Steve Kinney

Lab: Translate the Shelf Loop to Your Stack

This appendix lab is the bridge back to real life.

You’re going to take the loops from Shelf and map them onto the stack you actually use, or onto a reference stack like Next.js or Rails if you want a dry run first.

Prerequisite

Complete Porting the Shelf Loop to Another Stack first. This lab assumes you are translating responsibilities, not blindly copying file names.

The task

Create a concrete translation map from the Shelf workshop loop to another stack you care about.

Step 1: create the translation document

Create LOOP_TRANSLATION.md in the root of the target repository, or in a scratch directory if you are doing this as a planning exercise.
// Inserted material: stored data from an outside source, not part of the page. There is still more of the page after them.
(* --------------------------------------------------------------------- *)
(* Admission: hit, check, remaining                                      *)
(* --------------------------------------------------------------------- *)

(** C1. On a key with no recorded state, [n ≤ limit] consecutive hits
    whose instants lie in one window are all admitted.  The hit made after
    the hits at [done] finds exactly [done] as the valid sequence, appends
    its own instant and writes the result back with one `set`; after the
    last one `remaining` (asked inside the same window) is [limit - n]. *)
Theorem hits_under_limit (this : RateGate) (key : string) (st : MemoryBackend)
    (start : Z) (times : list Z) (later : Z) :
  backend_get key st = [] →
  Forall (within_window this start) times →
  within_window this start later →
  Z.of_nat (length times) ≤ limit this →
  result (hits this key times) st = replicate (length times) (inr tt) ∧
  (∀ done now todo, times = done ++ now :: todo →
     let st_i := final (hits this key done) st in
     valid (now - windowMs this) (backend_get key st_i) = done ∧
     exec (hit this key now) st_i =
       (inr tt, <[key := done ++ [now]]> st_i,
        [CGet key; CSet key (done ++ [now])])) ∧
  backend_get key (final (hits this key times) st) = times ∧
  result (remaining this key later) (final (hits this key times) st)
    = limit this - Z.of_nat (length times).
Proof.
  intros Hfresh Htimes Hlater Hroom.
  destruct (hits_fill this key start times st [] Hfresh (Forall_nil_2 _) Htimes)
    as [Hres Hfin]; [simpl; lia|].
  rewrite app_nil_l in Hfin. repeat split; [done| | |done|].
  - subst times. apply Forall_app in Htimes as [Hdone Hnow].
    apply Forall_cons in Hnow as [Hnow _].
    destruct (hits_fill this key start done st [] Hfresh (Forall_nil_2 _) Hdone)
      as [_ Hst_i]; [rewrite length_app in Hroom; simpl in *; lia|].
    rewrite app_nil_l in Hst_i. rewrite Hst_i.
    by apply (window_all_valid this start).
  - subst times. apply Forall_app in Htimes as [Hdone Hnow].
    apply Forall_cons in Hnow as [Hnow _].
    destruct (hits_fill this key start done st [] Hfresh (Forall_nil_2 _) Hdone)
      as [_ Hst_i]; [rewrite length_app in Hroom; simpl in *; lia|].
    rewrite app_nil_l in Hst_i.
    rewrite exec_hit_ok; rewrite Hst_i, (window_all_valid this start now done Hnow Hdone);
      [done|].
    rewrite length_app in Hroom. simpl in Hroom. lia.
  - unfold result. rewrite exec_remaining. cbn [fst].
    rewrite Hfin, (window_all_valid this start later times Hlater Htimes). lia.
Qed.

Lemma hits_under_limit_witness :
  backend_get "user1" (∅ : MemoryBackend) = [] ∧
  Forall (within_window gate_3_1000 10) [10; 400; 1009] ∧
  within_window gate_3_1000 10 1009 ∧
  Z.of_nat (length [10; 400; 1009]) ≤ limit gate_3_1000 ∧
  result (remaining gate_3_1000 "user1" 1009)
    (final (hits gate_3_1000 "user1" [10; 400; 1009]) (∅ : MemoryBackend)) = 0.
Proof.
  assert (H1 : backend_get "user1" (∅ : MemoryBackend) = []) by reflexivity.
  assert (H2 : Forall (within_window gate_3_1000 10) [10; 400; 1009])
    by compute_done.
  assert (H3 : within_window gate_3_1000 10 1009)
    by compute_done.
  assert (H4 : Z.of_nat (length [10; 400; 1009]) ≤ limit gate_3_1000)
    by (simpl; lia).
  split; [exact H1|]. split; [exact H2|]. split; [exact H3|]. split; [exact H4|].
  exact (proj2 (proj2 (proj2
    (hits_under_limit gate_3_1000 "user1" ∅ 10 [10; 400; 1009] 1009
       H1 H2 H3 H4)))).
Defined.

(** C2. `hit` throws exactly when the pruned sequence has at least
    [limit] entries, and then writes nothing.  For a positive limit the
    pruned sequence then has a first element [oldest], and the error
    carries [ceil ((oldest + windowMs - now) / 1000)], the configured limit
    and window, and a message that names the configured category. *)
Theorem hit_fails_iff_at_limit {B : Type} `{RateGateBackend B}
    (this : RateGate) (key : string) (now : Z) (b : B) :
  let validTimestamps := valid (now - windowMs this) (backend_get key b) in
  ((∃ e, result (hit this key now) b = inl e)
   ↔ Z.of_nat (length validTimestamps) >= limit this) ∧
  (0 < limit this →
   Z.of_nat (length validTimestamps) >= limit this →
   ∃ oldest rest,
     validTimestamps = oldest :: rest ∧
     exec (hit this key now) b =
       (inl {| message :=
                 "Rate limit exceeded for " +:+ category this +:+
                 ". Try again in " +:+
                 pretty (ceil_div (oldest + windowMs this - now) 1000) +:+ "s.";
               name := "RateLimitError";
               resetIn_of := Num (ceil_div (oldest + windowMs this - now) 1000);
               limit_of := limit this;
               windowMs_of := windowMs this |},
        b, [CGet key])).
Proof.
  intros validTimestamps. split.
  - unfold result. split.
    + intros [e He].
      destruct (decide (Z.of_nat (length validTimestamps) < limit this)) as [Hlt|];
        [|lia].
      rewrite exec_hit_ok in He by exact Hlt. done.
    + intros Hge. rewrite exec_hit_fail by (fold validTimestamps; lia).
      simpl. eauto.
  - intros Hpos Hge.
    apply exec_hit_fail_oldest; [done|]. fold validTimestamps. lia.
Qed.

Lemma hit_fails_iff_at_limit_witness :
  0 < limit gate_2_1000 ∧
  exec (hit gate_2_1000 "user1" 7)
       ({["user1" := [5; 6]]} : MemoryBackend) =
    (inl (new_RateLimitError "Rate limit exceeded for test. Try again in 1s."
            (Num 1) 2 1000),
     {["user1" := [5; 6]]}, [CGet "user1"]).
Proof.
  assert (Hpos : 0 < limit gate_2_1000) by (simpl; lia).
  split; [exact Hpos|].
  destruct (proj2 (hit_fails_iff_at_limit gate_2_1000 "user1" 7
                     ({["user1" := [5; 6]]} : MemoryBackend)) Hpos)
    as (oldest & rest & Hv & He).
  - vm_compute. discriminate.
  - rewrite He. vm_compute in Hv. injection Hv as <- <-. reflexivity.
Defined.

(** C3. After [limit] admitted hits inside one window (whatever the key
    held before), the next hit inside that window throws; its resetIn is a
    number strictly above 0 and its limit and windowMs are the configured
    ones; the backend is left as it was. *)
Theorem hit_over_limit_fails (this : RateGate) (key : string)
    (st : MemoryBackend) (start : Z) (times : list Z) (now : Z) :
  0 < limit this →
  Z.of_nat (length times) = limit this →
  Forall (within_window this start) times →
  within_window this start now →
  Forall admitted (result (hits this key times) st) →
  let st' := final (hits this key times) st in
  ∃ e r,
    exec (hit this key now) st' = (inl e, st', [CGet key]) ∧
    resetIn_of e = Num r ∧ 0 < r ∧
    limit_of e = limit this ∧ windowMs_of e = windowMs this.
Proof.
  intros Hpos Hlen Htimes Hnow Hok st'.
  destruct (hits_keep this key start times st (backend_get key st) []
              ltac:(by rewrite app_nil_r) (Forall_nil_2 _) Htimes Hok)
    as [pre' Hst'].
  fold st' in Hst'. rewrite app_nil_l in Hst'.
  assert (Hv : valid (now - windowMs this) (backend_get key st')
               = valid (now - windowMs this) pre' ++ times).
  { rewrite Hst', valid_app. f_equal. by apply (window_all_valid this start). }
  assert (Hge : Z.of_nat (length (valid (now - windowMs this)
                                    (backend_get key st'))) >= limit this).
  { rewrite Hv, length_app. lia. }
  destruct (exec_hit_fail_oldest this key now st' Hpos) as (oldest & rest & Hhead & He);
    [lia|].
  eexists _, _. split; [exact He|]. simpl. repeat split.
  apply ceil_div_pos; [lia|].
  assert (Hin : oldest ∈ valid (now - windowMs this) (backend_get key st'))
    by (rewrite Hhead; left).
  apply elem_of_valid in Hin as [? _]. lia.
Qed.

Lemma hit_over_limit_fails_witness :
  ∃ e, result (hit gate_2_1000 "user1" 7)
         (final (hits gate_2_1000 "user1" [5; 6]) (∅ : MemoryBackend)) = inl e ∧
       resetIn_of e = Num 1.
Proof.
  assert (Hpos : 0 < limit gate_2_1000) by (simpl; lia).
  assert (Hlen : Z.of_nat (length [5; 6]) = limit gate_2_1000) by reflexivity.
  assert (Htimes : Forall (within_window gate_2_1000 5) [5; 6])
    by compute_done.
  assert (Hnow : within_window gate_2_1000 5 7)
    by compute_done.
  assert (Hok : Forall admitted
                  (result (hits gate_2_1000 "user1" [5; 6]) (∅ : MemoryBackend)))
    by compute_done.
  destruct (hit_over_limit_fails gate_2_1000 "user1" ∅ 5 [5; 6] 7
              Hpos Hlen Htimes Hnow Hok) as (e & r & He & Hr & _).
  exists e. unfold result. rewrite He. split; [reflexivity|].
  rewrite Hr. f_equal.
  vm_compute in He. injection He as <-. simpl in Hr. by injection Hr.
Defined.

(** C4. `check` returns true exactly when the pruned sequence has
    strictly fewer than [limit] entries; its only backend call is the
    `get`, and the backend is left as it was. *)
Theorem check_iff_under_limit {B : Type} `{RateGateBackend B}
    (this : RateGate) (key : string) (now : Z) (b : B) :
  (result (check this key now) b = true
   ↔ Z.of_nat (length (valid (now - windowMs this) (backend_get key b)))
     < limit this) ∧
  final (check this key now) b = b ∧
  calls (check this key now) b = [CGet key].
Proof.
  unfold result, final, calls. rewrite exec_check. simpl.
  repeat split; [apply bool_decide_eq_true_1|apply bool_decide_eq_true_2].
Qed.

(* --------------------------------------------------------------------- *)
(* What the methods read: only the pruned sequence                       *)
(* --------------------------------------------------------------------- *)

(* Two backend states in which a key has the same pruned sequence give the
   same answers for that key. *)
Lemma answers_from_valid {B : Type} `{RateGateBackend B}
    (this : RateGate) (key : string) (now : Z) (b1 b2 : B) :
  valid (now - windowMs this) (backend_get key b1)
    = valid (now - windowMs this) (backend_get key b2) →
  result (check this key now) b1 = result (check this key now) b2 ∧
  result (remaining this key now) b1 = result (remaining this key now) b2 ∧
  result (resetIn this key now) b1 = result (resetIn this key now) b2 ∧
  result (hit this key now) b1 = result (hit this key now) b2.
Proof.
  intros Hv. unfold result.
  rewrite !exec_check, !exec_remaining, !exec_resetIn. cbn [fst].
  rewrite Hv. split; [done|]. split; [done|]. split; [done|].
  destruct (decide (Z.of_nat (length (valid (now - windowMs this)
                                        (backend_get key b2))) < limit this))
    as [Hlt|Hge].
  - rewrite !exec_hit_ok; [done|done|by rewrite Hv].
  - rewrite !exec_hit_fail; [|lia|rewrite Hv; lia]. cbn [fst]. by rewrite Hv.
Qed.

(** C6. `resetIn` returns 0 when the pruned sequence is empty and
    otherwise [max 0 (ceil ((oldest + windowMs - now) / 1000))] for its
    first element [oldest]; the result is always a number, never negative;
    the only backend call is the `get` and the backend is left as it was. *)
Theorem resetIn_nonneg {B : Type} `{RateGateBackend B}
    (this : RateGate) (key : string) (now : Z) (b : B) :
  exec (resetIn this key now) b =
    (Num (match valid (now - windowMs this) (backend_get key b) with
          | [] => 0
          | oldest :: _ => Z.max 0 (ceil_div (oldest + windowMs this - now) 1000)
          end),
     b, [CGet key]) ∧
  ∃ r, result (resetIn this key now) b = Num r ∧ 0 ≤ r.
Proof.
  unfold result. rewrite exec_resetIn. split; [reflexivity|].
  eexists. split; [reflexivity|].
  destruct (valid (now - windowMs this) (backend_get key b)); lia.
Qed.

(** C8. `check`, `remaining` and `resetIn` make one `get` and nothing
    else, so they call neither `set` nor `delete` and leave the backend as
    it was; so does a `hit` that throws.  A `hit` that is admitted makes
    the `get` and one `set` of the key. *)
Theorem reads_do_not_write {B : Type} `{RateGateBackend B}
    (this : RateGate) (key : string) (now : Z) (b : B) :
  (final (check this key now) b = b ∧ calls (check this key now) b = [CGet key]) ∧
  (final (remaining this key now) b = b ∧
   calls (remaining this key now) b = [CGet key]) ∧
  (final (resetIn this key now) b = b ∧
   calls (resetIn this key now) b = [CGet key]) ∧
  (∀ e, result (hit this key now) b = inl e →
        final (hit this key now) b = b ∧ calls (hit this key now) b = [CGet key]) ∧
  (result (hit this key now) b = inr tt →
   final (hit this key now) b
     = backend_set key (valid (now - windowMs this) (backend_get key b) ++ [now]) b ∧
   calls (hit this key now) b
     = [CGet key;
        CSet key (valid (now - windowMs this) (backend_get key b) ++ [now])]) ∧
  Forall (λ c, is_write c = false)
    (calls (check this key now) b ++ calls (remaining this key now) b ++
     calls (resetIn this key now) b).
Proof.
  unfold result, final, calls.
  rewrite exec_check, exec_remaining, exec_resetIn.
  cbn [fst snd].
  destruct (decide (Z.of_nat (length (valid (now - windowMs this)
                                        (backend_get key b))) < limit this))
    as [Hlt|Hge].
  - rewrite exec_hit_ok by done. simpl. repeat split; try done.
    repeat constructor.
  - rewrite exec_hit_fail by lia. simpl. repeat split; try done.
    repeat constructor.
Qed.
The file should have one row each for:

  • agent instructions
  • unit and integration tests
  • browser-level verification
  • auth bootstrap
  • deterministic data reset
  • runtime probes
  • failure dossier artifacts
  • static layer
  • CI workflow
  • post-deploy smoke checks
  • review loop

Step 2: fill in exact paths and commands

Do not stop at conceptual labels. Write the actual file paths and commands.

Bad:

  • “we would have some tests here”

Good:

  • apps/web/playwright.config.ts
  • bin/rails test:system
  • pnpm lint && pnpm typecheck
  • test/fixtures/users.yml

If the target repository does not have that piece yet, write the missing file or command explicitly as the proposed addition.

Step 3: identify the weakest loop

Pick the one gap most likely to force a human back into the relay role.

Examples:

  • no deterministic auth bootstrap
  • no browser-level smoke test
  • failure output too thin to be agent-fixable
  • no review instructions for a second opinion

Write down the first concrete change that would tighten that gap.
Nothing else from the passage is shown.